• Aim of the exercise: In the records below, begin at the line containing "destruct (m =?" and end at the line containing "Lemma Date_new_calendar parse_other"; quote every line in that span exactly, including both boundary lines, and no others.

◆ ◆ ◆ ◆ ◆ ◆ ◆

(** Four hundred years are 146097 days. *)
Lemma days_from_civil_period y k m d :
  days_from_civil (y + k * 400) m d = days_from_civil y m d + k * 146097.
Proof.
  unfold days_from_civil.
  assert (E : (if m <=? 2 then y + k * 400 - 1 else y + k * 400)
              = (if m <=? 2 then y - 1 else y) + k * 400)
    by (destruct (m <=? 2); lia).
  rewrite E. set (y' := if m <=? 2 then y - 1 else y).
  rewrite Z.div_add by lia.
  replace (y' + k * 400 - (y' / 400 + k) * 400) with (y' - y' / 400 * 400) by lia.
  lia.
Qed.

(** The day of the month enters the day number linearly. *)
Lemma days_from_civil_day y m d :
  days_from_civil y m d = days_from_civil y m 1 + d - 1.
Proof. unfold days_from_civil. lia. Qed.

(** Every day number is the day number of its date, which is a date of the
    calendar. *)
Lemma civil_from_days_inv z :
  days_from_civil (civil_from_days z).1.1 (civil_from_days z).1.2 (civil_from_days z).2 = z
  /\ 1 <= (civil_from_days z).1.2 <= 12
  /\ 1 <= (civil_from_days z).2
          <= daysInMonth (civil_from_days z).1.1 (civil_from_days z).1.2.
Proof.
  unfold civil_from_days. cbn [fst snd].
  set (z' := z + 719468). set (era := z' / 146097). set (doe := z' - era * 146097).
  assert (Hdoe : 0 <= doe < 146097).
  { subst doe era. pose proof (Z.mod_pos_bound z' 146097 ltac:(lia)) as Hb.
    rewrite Z.mod_eq in Hb by lia. lia. }
  pose proof (allBelow_spec _ _ era_check_all doe Hdoe) as Hc.
  unfold era_check in Hc. cbn zeta in Hc.
  set (cv := civil_of_doe doe) in *.
  repeat (apply andb_true_iff in Hc as [Hc ?]).
  rewrite days_from_civil_period, daysInMonth_period.
  split; [|lia]. apply Z.eqb_eq in Hc. rewrite Hc. subst doe z'. lia.
Qed.

Lemma MakeDay_civil y m dt :
  1 <= m <= 12 -> MakeDay y (m - 1) dt = days_from_civil y m 1 + dt - 1.
Proof.
  intros Hm. unfold MakeDay.
  rewrite Z.div_small, Z.mod_small by lia.
  replace (y + 0) with y by lia. replace (m - 1 + 1) with m by lia. reflexivity.
Qed.

(** [setDate(getDate() + n)] moves a time value by [n] days when the local
    time zone adjustment is the same everywhere. *)
Lemma setDate_getDate_add LocalTZA c t n :
  (forall u b, LocalTZA u b = c) ->
  setDate LocalTZA (Some t) (add (getDate LocalTZA (Some t)) (Some n))
  = TimeClip (t + n * msPerDay).
Proof.
  intros Hc. unfold setDate, getDate, add, LocalTime, UTC. rewrite !Hc.
  unfold YearFromTime, MonthFromTime, DateFromTime.
  destruct (civil_from_days_inv (Day (t + c))) as (H1 & H2 & H3).
  set (cv := civil_from_days (Day (t + c))) in *.
  rewrite MakeDay_civil by exact H2.
  f_equal. unfold MakeDate, TimeWithinDay.
  rewrite days_from_civil_day in H1. unfold Day in *.
  pose proof (Z.div_mod (t + c) msPerDay ltac:(unfold msPerDay; lia)).
  set (q := (t + c) / msPerDay) in *. set (r := (t + c) mod msPerDay) in *.
  set (D := days_from_civil cv.1.1 cv.1.2 1) in *. unfold msPerDay in *. lia.
Qed.

Lemma succ_check_all : allBelow succ_check 146097 = true.
Proof. vm_compute. reflexivity. Qed.

Lemma tomorrow_period y k m d :
  tomorrow (y + k * 400, m, d) =
  ((tomorrow (y, m, d)).1.1 + k * 400, (tomorrow (y, m, d)).1.2, (tomorrow (y, m, d)).2).
Proof.
  unfold tomorrow. rewrite daysInMonth_period.
  destruct (d <? daysInMonth y m); [reflexivity|].
  destruct (m <? 12); cbn [fst snd]; f_equal; f_equal; lia.
Qed.

(** Day 0 is 1970-01-01 and the date of the next day number is the day after:
    [civil_from_days] counts the days of the proleptic Gregorian calendar. *)
Lemma civil_from_days_calendar :
  civil_from_days 0 = (1970, 1, 1)
  /\ forall z, civil_from_days (z + 1) = tomorrow (civil_from_days z).
Proof.
  split; [reflexivity|]. intros z.
  unfold civil_from_days.
  set (z' := z + 719468). replace (z + 1 + 719468) with (z' + 1) by (subst z'; lia).
  set (era := z' / 146097). set (doe := z' - era * 146097).
  assert (Hdoe : 0 <= doe < 146097).
  { subst doe era. pose proof (Z.mod_pos_bound z' 146097 ltac:(lia)) as Hb.
    rewrite Z.mod_eq in Hb by lia. lia. }
  pose proof (allBelow_spec _ _ succ_check_all doe Hdoe) as Hc.
  unfold succ_check in Hc. cbn zeta in Hc.
  destruct (civil_of_doe doe) as [[ye m] d] eqn:Ec. cbn [fst snd].
  rewrite tomorrow_period.
  set (t := tomorrow (ye, m, d)) in *.
  repeat (apply andb_true_iff in Hc as [Hc ?]).
  destruct (doe =? 146096) eqn:E.
  - apply Z.eqb_eq in E.
    assert (E1 : (z' + 1) / 146097 = era + 1).
    { symmetry. apply (Z.div_unique _ _ _ 0); subst doe; lia. }
    rewrite E1.
    replace (z' + 1 - (era + 1) * 146097) with 0 by (subst doe; lia).
    cbn [fst snd] in *.
    f_equal; [f_equal|]; lia.
  - apply Z.eqb_neq in E.
    assert (E1 : (z' + 1) / 146097 = era).
    { symmetry. apply (Z.div_unique _ _ _ (doe + 1)); subst doe; lia. }
    rewrite E1.
    replace (z' + 1 - era * 146097) with (doe + 1) by (subst doe; lia).
    f_equal; [f_equal|]; lia.
Qed.

Lemma radixValue_10_bounds c : 0 <= default 0 (radixValue 10 c) <= 9.
Proof.
  unfold radixValue. destruct (hexValue c) as [v|] eqn:E; simpl; [|lia].
  destruct (v <? 10) eqn:E1; simpl; [|lia].
  apply Z.ltb_lt in E1. split; [|lia].
  unfold hexValue in E.
  destruct (isDigit c) eqn:Ed.
  - unfold isDigit in Ed. apply andb_true_iff in Ed as [Ha Hb].
    apply N.leb_le in Ha, Hb. injection E as <-. lia.
  - destruct ((97 <=? c) && (c <=? 102))%N eqn:E2.
    + apply andb_true_iff in E2 as [Ha Hb].
      apply N.leb_le in Ha, Hb. injection E as <-. lia.
    + destruct ((65 <=? c) && (c <=? 70))%N eqn:E3; [|discriminate].
      apply andb_true_iff in E3 as [Ha Hb].
      apply N.leb_le in Ha, Hb. injection E as <-. lia.
Qed.

Lemma isoDateOnly_bounds s y m d :
  isoDateOnly s = Some (y, m, d) ->
  0 <= y <= 9999 /\ 1 <= m <= 12 /\ 1 <= d <= daysInMonth y m.
Proof.
  unfold isoDateOnly.
  destruct s as [|y1 [|y2 [|y3 [|y4 [|s1 [|m1 [|m2 [|s2 [|d1 [|d2 [|? ?]]]]]]]]]]];
    try discriminate.
  destruct (_ && forallb _ _); [|discriminate].
  assert (Hy : 0 <= digitsValue 10 0 [y1; y2; y3; y4] <= 9999).
  { cbn [digitsValue].
    pose proof (radixValue_10_bounds y1). pose proof (radixValue_10_bounds y2).
    pose proof (radixValue_10_bounds y3). pose proof (radixValue_10_bounds y4).
    lia. }
  set (y0 := digitsValue 10 0 [y1; y2; y3; y4]) in *.
  set (m0 := digitsValue 10 0 [m1; m2]).
  set (d0 := digitsValue 10 0 [d1; d2]).
  cbn zeta.
  destruct (_ && _ && _ && _) eqn:E; [|discriminate].
  intros [= <- <- <-].
  repeat (apply andb_true_iff in E as [E ?]).
  repeat match goal with H : (_ <=? _) = true |- _ => apply Z.leb_le in H end.
  lia.
Qed.

Lemma daysInMonth_le_31 y m : daysInMonth y m <= 31.
Proof.
  unfold daysInMonth.
  destruct (m =? 2); [destruct (isLeapYear y); lia|].
  destruct (_ || _); lia.
Qed.

Lemma days_from_civil_bounds y m d :
  0 <= y <= 9999 -> 1 <= m <= 12 -> 1 <= d <= 31 ->
  -720000 <= days_from_civil y m d <= 2940000.
Proof.
  intros Hy Hm Hd. unfold days_from_civil.
  destruct (m <=? 2) eqn:E.
  - apply Z.leb_le in E. Z.to_euclidean_division_equations. lia.
  - apply Z.leb_gt in E. Z.to_euclidean_division_equations. lia.
Qed.

(** [new Date(s)] on a calendar date is UTC midnight of that day. *)
Lemma Date_new_calendar parse_other s y m d :
  isoDateOnly s = Some (y, m, d) ->
  Date_new parse_other s = Some (days_from_civil y m d * msPerDay).
Proof.
  intros H. unfold Date_new. rewrite H.
  apply isoDateOnly_bounds in H as (Hy & Hm & Hd).
  pose proof (daysInMonth_le_31 y m).
  pose proof (days_from_civil_bounds y m d Hy Hm ltac:(lia)).
  unfold TimeClip, MakeDate, msPerDay.
  rewrite (proj2 (Z.leb_le _ _)) by lia. f_equal. lia.
Qed.


End JsDateFacts.

(** ** Fields derived by insert-records *)

Module InsertRecordsFacts.

Import JsDate InsertRecords InsertRecordsSpec JsDateFacts.

(** *** [split] and the date part of [toISOString] *)

Lemma split_app_sep sep a b :
  (forall c, c ∈ a -> c <> sep) ->
  split sep (a ++ sep :: b) = a :: split sep b.
Proof.
  induction a as [|c a IH]; intros H; simpl.
  - by rewrite N.eqb_refl.
  - rewrite (proj2 (N.eqb_neq c sep)) by (apply H; left).
    rewrite IH; [reflexivity|]. intros c' Hc'. apply H. by right.
Qed.

Lemma padDigits_digits w : forall n c, c ∈ padDigits w n -> (48 <= c <= 57)%N.
Proof.
  induction w as [|w IH]; intros n c H; simpl in H.
  - by apply elem_of_nil in H.
  - apply elem_of_app in H as [H|H]; [by eapply IH|].
    apply list_elem_of_singleton in H. subst c.
    pose proof (Z.mod_pos_bound n 10 ltac:(lia)). lia.
Qed.

Lemma padDigits_no_T w n : Forall (fun c => c <> 84%N) (padDigits w n).
Proof.
  apply Forall_forall. intros c Hc. apply padDigits_digits in Hc. lia.
Qed.

Lemma isoDate_no_T ymd c : c ∈ isoDate ymd -> c <> 84%N.
Proof.
  revert c. apply Forall_forall. unfold isoDate, isoYear.
  assert (Hm : Forall (fun c => c <> 84%N) (lit "-")) by (by repeat constructor).
  assert (Hp : Forall (fun c => c <> 84%N) (lit "+")) by (by repeat constructor).
  apply Forall_app; split.
  - destruct (_ && _); [apply padDigits_no_T|].
    apply Forall_app; split; [|apply padDigits_no_T].
    by destruct (_ <? _).
  - apply Forall_app; split; [exact Hm|].
    apply Forall_app; split; [apply padDigits_no_T|].
    apply Forall_app; split; [exact Hm | apply padDigits_no_T].
Qed.

Lemma toISOString_date_part u :
  match toISOString (Some u) with
  | Returns s => head (split 84 s) = Some (isoDate (civil_from_days (Day u)))
  | Throws _ => False
  end.
Proof.
  unfold toISOString.
  change (head (split 84 (isoDate (civil_from_days (Day u))
                          ++ 84%N :: (isoTime (TimeWithinDay u) ++ lit "Z")))
          = Some (isoDate (civil_from_days (Day u)))).
  rewrite split_app_sep by apply isoDate_no_T. reflexivity.
Qed.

◆ ◆ ◆ ◆ ◆ ◆ ◆

• Exercise result:
  destruct (m =? 2); [destruct (isLeapYear y); lia|].
  destruct (_ || _); lia.
Qed.

Lemma days_from_civil_bounds y m d :
  0 <= y <= 9999 -> 1 <= m <= 12 -> 1 <= d <= 31 ->
  -720000 <= days_from_civil y m d <= 2940000.
Proof.
  intros Hy Hm Hd. unfold days_from_civil.
  destruct (m <=? 2) eqn:E.
  - apply Z.leb_le in E. Z.to_euclidean_division_equations. lia.
  - apply Z.leb_gt in E. Z.to_euclidean_division_equations. lia.
Qed.

(** [new Date(s)] on a calendar date is UTC midnight of that day. *)
Lemma Date_new_calendar parse_other s y m d :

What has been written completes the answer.